(Stored data entries)

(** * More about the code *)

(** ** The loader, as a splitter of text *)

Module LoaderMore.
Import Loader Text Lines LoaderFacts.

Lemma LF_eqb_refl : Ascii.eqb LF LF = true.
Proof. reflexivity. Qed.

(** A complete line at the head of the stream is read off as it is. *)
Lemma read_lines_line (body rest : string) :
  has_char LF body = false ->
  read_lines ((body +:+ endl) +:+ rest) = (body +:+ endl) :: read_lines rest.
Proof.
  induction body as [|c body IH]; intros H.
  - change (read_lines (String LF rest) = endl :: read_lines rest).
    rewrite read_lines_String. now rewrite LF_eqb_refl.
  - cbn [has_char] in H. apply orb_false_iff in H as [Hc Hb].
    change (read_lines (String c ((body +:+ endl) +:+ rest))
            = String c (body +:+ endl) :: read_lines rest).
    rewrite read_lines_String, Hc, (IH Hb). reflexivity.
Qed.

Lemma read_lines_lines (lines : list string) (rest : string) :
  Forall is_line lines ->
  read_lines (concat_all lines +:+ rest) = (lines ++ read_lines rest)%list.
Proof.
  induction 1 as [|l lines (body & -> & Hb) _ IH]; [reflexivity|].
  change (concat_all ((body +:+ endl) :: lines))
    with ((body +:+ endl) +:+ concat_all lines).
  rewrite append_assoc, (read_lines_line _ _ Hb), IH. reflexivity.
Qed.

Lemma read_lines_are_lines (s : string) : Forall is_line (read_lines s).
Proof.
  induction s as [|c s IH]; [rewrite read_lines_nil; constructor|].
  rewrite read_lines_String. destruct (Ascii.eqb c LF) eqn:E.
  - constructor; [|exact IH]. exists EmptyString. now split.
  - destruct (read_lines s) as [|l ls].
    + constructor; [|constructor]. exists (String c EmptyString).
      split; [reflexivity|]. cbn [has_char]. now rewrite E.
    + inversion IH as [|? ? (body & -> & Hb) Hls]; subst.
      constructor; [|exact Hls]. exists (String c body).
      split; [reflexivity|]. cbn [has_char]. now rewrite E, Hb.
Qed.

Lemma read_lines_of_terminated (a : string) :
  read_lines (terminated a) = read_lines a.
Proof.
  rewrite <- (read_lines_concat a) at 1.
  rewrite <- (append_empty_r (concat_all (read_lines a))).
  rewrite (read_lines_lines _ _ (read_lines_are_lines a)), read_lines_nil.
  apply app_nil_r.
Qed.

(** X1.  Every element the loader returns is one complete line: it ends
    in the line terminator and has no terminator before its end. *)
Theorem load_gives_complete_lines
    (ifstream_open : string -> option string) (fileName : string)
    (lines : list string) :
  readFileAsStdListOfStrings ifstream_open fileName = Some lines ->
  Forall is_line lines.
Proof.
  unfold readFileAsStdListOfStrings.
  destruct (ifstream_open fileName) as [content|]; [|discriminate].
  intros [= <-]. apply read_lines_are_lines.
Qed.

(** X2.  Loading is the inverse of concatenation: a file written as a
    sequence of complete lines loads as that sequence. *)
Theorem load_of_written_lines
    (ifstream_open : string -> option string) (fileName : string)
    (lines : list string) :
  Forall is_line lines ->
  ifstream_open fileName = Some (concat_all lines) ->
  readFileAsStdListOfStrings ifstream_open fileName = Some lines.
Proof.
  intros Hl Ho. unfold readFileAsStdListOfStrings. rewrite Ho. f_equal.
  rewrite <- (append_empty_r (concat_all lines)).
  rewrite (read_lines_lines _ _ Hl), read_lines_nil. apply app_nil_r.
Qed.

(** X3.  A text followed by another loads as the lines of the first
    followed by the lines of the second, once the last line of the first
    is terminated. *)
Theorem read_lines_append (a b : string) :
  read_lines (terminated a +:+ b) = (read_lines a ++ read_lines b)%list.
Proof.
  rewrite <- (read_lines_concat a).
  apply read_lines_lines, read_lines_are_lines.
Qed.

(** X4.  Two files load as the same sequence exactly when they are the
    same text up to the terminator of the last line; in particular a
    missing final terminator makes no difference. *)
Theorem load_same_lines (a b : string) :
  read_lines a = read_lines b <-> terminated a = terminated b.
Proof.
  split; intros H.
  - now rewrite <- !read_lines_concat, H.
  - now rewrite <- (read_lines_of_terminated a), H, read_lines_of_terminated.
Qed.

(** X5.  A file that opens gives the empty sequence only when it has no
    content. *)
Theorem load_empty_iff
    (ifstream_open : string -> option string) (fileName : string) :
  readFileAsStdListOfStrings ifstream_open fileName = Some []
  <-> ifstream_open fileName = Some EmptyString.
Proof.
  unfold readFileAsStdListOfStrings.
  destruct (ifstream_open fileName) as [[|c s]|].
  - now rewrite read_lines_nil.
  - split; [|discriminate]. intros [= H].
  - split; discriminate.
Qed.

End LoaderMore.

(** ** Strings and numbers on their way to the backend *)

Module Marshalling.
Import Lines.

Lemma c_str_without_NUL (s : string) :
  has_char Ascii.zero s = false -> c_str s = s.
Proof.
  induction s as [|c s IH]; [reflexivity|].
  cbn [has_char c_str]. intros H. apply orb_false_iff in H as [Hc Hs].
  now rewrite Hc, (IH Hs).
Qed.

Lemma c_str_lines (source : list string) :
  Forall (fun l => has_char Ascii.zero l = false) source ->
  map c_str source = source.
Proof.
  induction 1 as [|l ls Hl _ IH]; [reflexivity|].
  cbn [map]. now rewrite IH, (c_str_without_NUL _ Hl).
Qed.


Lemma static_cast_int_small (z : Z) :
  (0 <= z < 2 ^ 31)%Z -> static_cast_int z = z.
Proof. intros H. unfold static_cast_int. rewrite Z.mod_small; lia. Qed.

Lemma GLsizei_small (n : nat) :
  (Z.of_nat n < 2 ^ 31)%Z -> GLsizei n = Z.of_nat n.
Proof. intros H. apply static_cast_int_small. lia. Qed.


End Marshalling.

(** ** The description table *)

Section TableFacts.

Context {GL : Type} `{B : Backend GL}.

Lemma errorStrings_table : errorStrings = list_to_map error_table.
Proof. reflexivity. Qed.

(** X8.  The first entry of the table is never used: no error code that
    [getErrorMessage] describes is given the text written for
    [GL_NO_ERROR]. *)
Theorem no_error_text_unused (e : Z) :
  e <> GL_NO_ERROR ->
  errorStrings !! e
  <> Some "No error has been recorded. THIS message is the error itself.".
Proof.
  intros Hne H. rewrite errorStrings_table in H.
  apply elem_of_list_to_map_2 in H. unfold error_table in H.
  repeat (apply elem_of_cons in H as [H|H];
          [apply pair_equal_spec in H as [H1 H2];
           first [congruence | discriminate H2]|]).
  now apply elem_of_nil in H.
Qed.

- WHAT TO WORK ON
Print, exactly as written, the first line of the records above and each line after it until the line with "induction body as [|c body IH]; intros H.", which is printed too.

- ANSWER SPACE
(** * More about the code *)

(** ** The loader, as a splitter of text *)

Module LoaderMore.
Import Loader Text Lines LoaderFacts.

Lemma LF_eqb_refl : Ascii.eqb LF LF = true.
Proof. reflexivity. Qed.

(** A complete line at the head of the stream is read off as it is. *)
Lemma read_lines_line (body rest : string) :
  has_char LF body = false ->
  read_lines ((body +:+ endl) +:+ rest) = (body +:+ endl) :: read_lines rest.
Proof.
  induction body as [|c body IH]; intros H.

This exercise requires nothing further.